News

Tiny but Mighty: Atomic Forces at the Engineering Scale

  • Faculty of Science, Technology and Medicine (FSTM)
    14 March 2022
  • Category
    Research
  • Topic
    Physics & Materials Science

An interdisciplinary manuscript reporting on a collaboration between physicists and computational engineers from the University of Luxembourg and Padova (Italy) has been published in Physical Review Letters. This work reveals that interactions between many electrons in materials can induce a colossal enhancement of atomic forces at the nanoscale and in large engineering-scale systems.

Understanding atomic forces at the engineering scale

Many phenomena in materials involve interactions between electrons and atomic lattices, including ionic and electronic transport, superconductivity, and giant magnetoresistance. While a comprehensive understanding of electron–lattice interactions has been achieved in well-ordered solids, little is known about the interplay between atomic forces and the ever-present electronic oscillations at the scale of engineering materials. Even when it is recognised that quantum-mechanical forces at the atomic scale determine the mechanics of materials at the macroscopic scale, quantum physics and computational engineering methods are developed independently of each other.

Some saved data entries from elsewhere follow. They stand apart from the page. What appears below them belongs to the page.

(* ===== verification/KVClients.v ===== *)
(** Clients of the [KVStore] interface cannot tell its implementations apart. *)

From Stdlib Require Import Strings.Byte.
From stdpp Require Import sorting.
From S2P Require Import Common.
From S2P Require Import Prelude.
From S2P Require Import VFS.
From S2P Require Import LRU.
From S2P Require Import Page.
From S2P Require Import Slotted.
From S2P Require Import Telemetry.
From S2P Require Import BufferPool.
From S2P Require Import PoolInv.
From S2P Require Import PoolOps.
From S2P Require Import PoolPins.
From S2P Require Import PoolLatch.
From S2P Require Import WAL.
From S2P Require Import DBPage.
From S2P Require Import DB.
From S2P Require Import DBSpec.
From S2P Require Import BTreePage.
From S2P Require Import BTreeNode.
From S2P Require Import BTree.
From S2P Require Import BTreeSpec.
From S2P Require Import KVStore.
From S2P Require Import KVSpec.
From S2P Require Import KVPut.
From S2P Require Import KVProps.
From S2P Require Import KVReplica.
From S2P Require Import KVReplicaSpec.
From S2P Require Import HotSwap.
From S2P Require Import HotSwapSpec.
From S2P Require Import HotSwapMigrate.
From S2P Require Import Interfaces.
From S2P Require Import InterfaceSpec.
From S2P Require Import HotSwapIter.

Import Iface.

Section Interchangeable.
Context {D F : Type} `{DS : BlockDeviceSpec D} `{RD : !ReliableDevice D} `{MR : MapRange}.
Context `{FS : FileSystemSpec F} `{MC : MirrorCodecSpec}.
Context (Hsync : forall d : D, (Sync d).1 = None) (fuel : nat) (cfg : HotSwap.HotSwapConfig) (Hpage : HotSwap.LegacyPage cfg <> 0).
Context (path : bytes) (ok : F -> Prop) (Hserves : path <> [] -> serves path ok).
Abbreviation marker := (HotSwap.markerKey cfg).

(** A contract that asks less of its clients. *)
Lemma admissible_weaken {S S' T T' I I'} {K : KVStore S T I} {K' : KVStore S' T' I'} (A : KVStoreSpec K) (B : KVStoreSpec K') rounds cs m :
  (forall k, own A k -> own B k) -> (forall p, lists A p -> lists B p) -> (forall k, own A k -> k <> marker) ->
  (forall m, m !! marker = None -> room A m -> room B m) -> m !! marker = None ->
  all_admissible A rounds m cs -> all_admissible B rounds m cs.
Proof.
  intros Ho Hl Hm Hr. revert m. induction cs as [|c cs IH]; intros m Hmark; [done|]. intros [Hc Hcs]. split.
  - destruct c as [k|k v ttl|k|p|]; cbn [admissible] in *; [by apply Ho| |by apply Ho| |done].
    + destruct Hc as (H1' & H2' & H3'). split; [by apply Ho|]. split; [done|]. apply Hr; [|done].
      rewrite lookup_insert_ne; [done|]. by apply Hm.
    + destruct Hc as [H1' H2']. split; [by apply Hl|done].
  - apply IH; [|done]. destruct c as [k|k v ttl|k|p|]; cbn [map_call snd admissible] in *; try done.
    + rewrite lookup_insert_ne; [done|]. by apply Hm, Hc.
    + by rewrite lookup_delete_ne by by apply Hm.
Qed.

(** C6: The B-tree store, the replicating store and the hot-swap store after its
    migration are interchangeable behind the [KVStore] interface: started in states
    that stand for the same map, any sequence of transactions - lookups, insertions,
    deletions, prefix listings and flushes - gets from each of them exactly the
    answers of the finite map, errors included.  The side conditions are those of the
    three contracts: the device does not fail, inserted values are not empty, the map
    always fits in one leaf and is smaller than the fuel and the rounds of a listing,
    the migration marker is neither named nor listed, durable identity keys that are
    inserted are UTF-8 (the mirror file is JSON), the clock of the replicating store
    lies in 0..2^63-1, and, if it has a mirror, the operations on the mirror's
    directory and temporary file succeed. *)
Theorem kv_stores_interchangeable rounds cs m s1 s2 s3 :
  btree_stands fuel m s1 -> replica_stands fuel path ok m s2 -> hotswap_stands fuel cfg m s3 ->
  all_admissible (hotswap_spec Hsync fuel cfg Hpage) rounds m cs ->
  all_admissible (replicated_spec (F := F) Hsync fuel path ok Hserves) rounds m cs ->
  forall now rd, (forall i, timely (first_now (rd i))) ->
  (calls (btree_store (D := D) fuel) rounds cs now rd s1).1 = map_calls cs m /\
  (calls (replicated_store (D := D) (F := F) fuel) rounds cs now rd s2).1 = map_calls cs m /\
  (calls (hotswap_store (D := D) fuel cfg) rounds cs now rd s3).1 = map_calls cs m.
Proof.
  intros Hs1 Hs2 Hs3 Hc Hc2 now rd Ht. pose proof (hw_marker _ _ _ _ Hs3) as Hmark.
  assert (forall m, m !! marker = None -> fits_leaf fuel (<[marker := str "1"]> m) -> fits_leaf fuel m) as Hfit.
  { intros m' Hm' Hf. eapply fits_leaf_mono; [|exact Hf]. by apply insert_subseteq. }
  split; [|split].
  - apply (calls_refine (btree_spec Hsync fuel)); [exact Hs1|done|]. by eapply (admissible_weaken (hotswap_spec Hsync fuel cfg Hpage)).
  - by apply (calls_refine (replicated_spec Hsync fuel path ok Hserves)).
  - by apply (calls_refine (hotswap_spec Hsync fuel cfg Hpage)).
Qed.
End Interchangeable.

(** ** Witnesses *)

#[local] Existing Instance canonical_range.
#[local] Existing Instance map_files.
#[local] Existing Instance map_files_spec.
#[local] Existing Instance map_codec.
#[local] Existing Instance map_codec_spec.

Lemma five_rounds : flat 5 0.
Proof. split; [reflexivity|lia]. Qed.

Lemma demo_page : HotSwap.LegacyPage demo_cfg <> 0.
Proof. discriminate. Qed.

Lemma demo_btree_stands : btree_stands 5 ∅ demo_store.
Proof.
  split; [split; [reflexivity|apply Nat.ltb_lt; reflexivity]|]. exists [(1002, [])]. split; [exact demo_store_rep|reflexivity].
Qed.

Lemma demo_replica_stands : replica_stands 5 (str "db.identity.json") (fun _ => True) ∅ demo_replicated.
Proof.
  split; [split; [reflexivity|apply Nat.ltb_lt; reflexivity]|intros k v; rewrite lookup_empty; discriminate| | |exact demo_ready].
  - exists [(1002, [])], [(1016, [])]. split; [exact demo_twin|]. split; [reflexivity|]. split; [apply map_empty_subseteq|].
    intros k [v Hv]. change (tree_map [(1016, [])]) with (∅ : gmap bytes bytes) in Hv. rewrite lookup_empty in Hv. discriminate.
  - intros k [v Hv]. exfalso. revert Hv. unfold mirror_copy, mirror, Replica.mirrorLoad, demo_replicated.
    cbn [Replica.mirrorPath Replica.files fst]. cbn. rewrite ?lookup_empty. cbn. discriminate.
Qed.

Lemma demo_hot_stands : exists s, hotswap_stands 5 demo_cfg ∅ s.
Proof.
  pose proof (hs_beside demo_cfg demo_store 1002 [] demo_store_rep demo_store_root
    ltac:(unfold page_id_ok; cbn; lia) ltac:(discriminate) demo_store_page5) as Hhs.
  destruct (small_room 0 [(1002, [])] demo_store (HotSwap.markerKey demo_cfg) (str "1") demo_store_rep ltac:(reflexivity)) as [Hkv Hr].
  destruct (Put_ok_run 5 0 _ demo_store (HotSwap.markerKey demo_cfg) (str "1") demo_store_rep
    (flat_descends _ _ _ five_rounds) mem_sync Hkv Hr) as (s & ls & _ & Hrep & Em & Hfr).
  exists s. split; [split; [reflexivity|apply Nat.ltb_lt; reflexivity]|apply lookup_empty|intros k v; rewrite lookup_empty; discriminate|].
  exists ls, []. split; [exact (hs_frame demo_cfg 0 _ ls [] demo_store s Hhs Hrep Hfr)|exact Em].
Qed.

Definition demo_calls : list kv_call :=
  [CallPut (str "data:user:b") (str "2") 0; CallPut (str "data:user:a") (str "1") 0; CallGet (str "data:user:b");
   CallList (str "data:"); CallDelete (str "data:user:b"); CallGet (str "data:user:b"); CallFlush].

Lemma demo_fits (m : gmap bytes bytes) : BTreeHeaderSize + map_bytes m < PageSize -> (base.size m <? 5)%nat = true -> fits_leaf 5 m.
Proof. intros Hb Hs. split; [exact Hb|by apply Nat.ltb_lt]. Qed.

Lemma demo_calls_admissible :
  all_admissible (hotswap_spec (D := MemDevice) mem_sync 5 demo_cfg demo_page) 5 ∅ demo_calls.
Proof.
  assert (forall k, has_prefix k (str "data:") = true -> k <> HotSwap.markerKey demo_cfg) as Hp by (intros k Hk ->; discriminate).
  unfold demo_calls. cbn [all_admissible admissible map_call snd].
  split; [split; [by apply Hp|]; split; [discriminate|]; apply demo_fits; reflexivity|].
  split; [split; [by apply Hp|]; split; [discriminate|]; apply demo_fits; reflexivity|].
  split; [by apply Hp|]. split; [split; [reflexivity|apply Nat.ltb_lt; reflexivity]|].
  split; [by apply Hp|]. split; [by apply Hp|]. split; exact I.
Qed.

Lemma demo_calls_replicated :
  all_admissible (replicated_spec (D := MemDevice) mem_sync 5 (str "db.identity.json") (fun _ => True) (map_files_serve _)) 5 ∅ demo_calls.
Proof.
  unfold demo_calls. cbn [all_admissible admissible map_call snd].
  split; [split; [intros _; vm_compute; reflexivity|]; split; [discriminate|]; apply demo_fits; reflexivity|].
  split; [split; [intros _; vm_compute; reflexivity|]; split; [discriminate|]; apply demo_fits; reflexivity|].
  split; [intros _; vm_compute; reflexivity|]. split; [split; [exact I|apply Nat.ltb_lt; reflexivity]|].
  split; [intros _; vm_compute; reflexivity|]. split; [intros _; vm_compute; reflexivity|]. split; exact I.
Qed.

Lemma kv_stores_interchangeable_witness :
  exists s3, let answers := [Ok []; Ok []; Ok [(str "data:user:b", str "2")];
    Ok [(str "data:user:a", str "1"); (str "data:user:b", str "2")]; Ok []; Err (Msg "key not found"); Ok []] in
  let rd := fun _ : nat => mkReadings 2000 2000 demo_clock in
  forall now, (calls (btree_store 5) 5 demo_calls now rd demo_store).1 = answers /\
    (calls (replicated_store 5) 5 demo_calls now rd demo_replicated).1 = answers /\
    (calls (hotswap_store 5 demo_cfg) 5 demo_calls now rd s3).1 = answers.
Proof.
  destruct demo_hot_stands as (s3 & Hs3). exists s3. intros answers rd now.
  exact (kv_stores_interchangeable mem_sync 5 demo_cfg demo_page (str "db.identity.json") (fun _ => True) (map_files_serve _)
    5 demo_calls ∅ demo_store demo_replicated s3 demo_btree_stands demo_replica_stands Hs3 demo_calls_admissible
    demo_calls_replicated now rd ltac:(intros i; unfold timely; cbn; lia)).
Defined.

(** A key in the tree and on the slotted page is listed twice. *)
Lemma demo_both :
  exists s ls, hs_rep demo_cfg 0 ls [demo_record] s /\ slack 0 (bp (kdb s)) /\ tree_map ls = {[str "k" := str "w"]} /\
    same_txns (kdb demo_fresh) (kdb s).
Proof.
  destruct demo_legacy_run as [[T1 T2] Hhs]. pose proof (hs_tree _ _ _ _ _ Hhs) as Hrep.
  destruct (small_room 0 [(1002, [])] demo_legacy (str "k") (str "w") Hrep ltac:(reflexivity)) as [Hkv Hr].
  destruct (Put_ok_run 5 0 _ demo_legacy (str "k") (str "w") Hrep
    (flat_descends _ _ _ five_rounds) mem_sync Hkv Hr) as (s1 & ls & _ & Hrep1 & Em & Hfr1).
  destruct (btree_flush_run mem_sync ls s1 Hrep1) as (s & E & Hrep2 & Hfr2). exists s, ls.
  split; [apply (hs_frame demo_cfg 0 ls ls _ s1 s); [exact (hs_frame demo_cfg 0 _ ls _ demo_legacy s1 Hhs Hrep1 Hfr1)|exact Hrep2|exact Hfr2]|].
  pose proof (Flush_clean s1 s (kr_inv _ _ _ Hrep1) E) as Hclean. pose proof (kr_frames _ _ _ Hrep2) as Hfr.
  split; [unfold slack, zlen; rewrite Hclean; lia|]. split; [exact Em|].
  destruct (ko_txns _ _ _ (kf_outside _ _ _ Hfr1)) as [A1 A2], (ko_txns _ _ _ (kf_outside _ _ _ Hfr2)) as [B1 B2].
  split; congruence.
Qed.

Lemma hotswap_iterator_lists_both_witness :
  exists s s' l, list_prefix (hotswap_store 5 demo_cfg) 5 (mkBtreeTxn 0) (str "k") (mkReadings 2000 2000 demo_clock) s =
      (Ok ((str "k", str "w") :: l), s') /\ (str "k", str "v") ∈ l.
Proof.
  destruct demo_both as (s & ls & Hhs & Hsl & Em & Ht).
  pose proof (hotswap_iterator_lists_both 5 demo_cfg 5 (mkBtreeTxn 0) (mkReadings 2000 2000 demo_clock) (str "k") ls [demo_record] s Hhs Hsl) as H.
  rewrite (legacy_map_txns demo_cfg _ _ demo_fresh s _ Ht), Em in H.
  destruct (H ltac:(apply Nat.ltb_lt; reflexivity) ltac:(apply Nat.ltb_lt; vm_compute; reflexivity)) as (l & s' & E & _ & _ & Hl).
  exists s, s', l. split; [exact E|]. apply Hl. split; [reflexivity|]. split; [reflexivity|]. split; [reflexivity|].
  rewrite (legacy_value_txns _ demo_fresh s _ _ Ht). vm_compute. reflexivity.
Defined.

Nevertheless, multiscale methods that bridge quantum mechanics and computational engineering are crucial to model many industrially relevant processes, such as surface coating, fabrication of 2D nanoelectronics devices and sensors, or modeling pivotal biological phenomena including protein folding, drug delivery, or stabilisation of secondary structures in RNA and DNA.

New mechanism for colossal enhancement of atomic forces

The authors developed new methodology that enables explicit quantum-mechanical description of atomic forces in large structures with thousands of atoms. Instead of the expected quick decay of atomic force response with increasing distance between atoms that leads to “classicalisation” of quantum mechanics, the authors observed an enhancement factor of 1,000 to 100,000 in the atomic force response when quantum mechanical interactions were included explicitly and accurately. Such a colossal enhancement of atomic forces was demonstrated to have implications for structural relaxations of interacting one-dimensional polymers and for reproducing the remarkable long-range stress for graphene delamination from silicon substrate, previously observed experimentally. In addition, these novel findings may have implications for vibrational spectroscopy, free energies, interfacial adhesion, and in general collective dynamics in materials possessing both dense and sparse regions.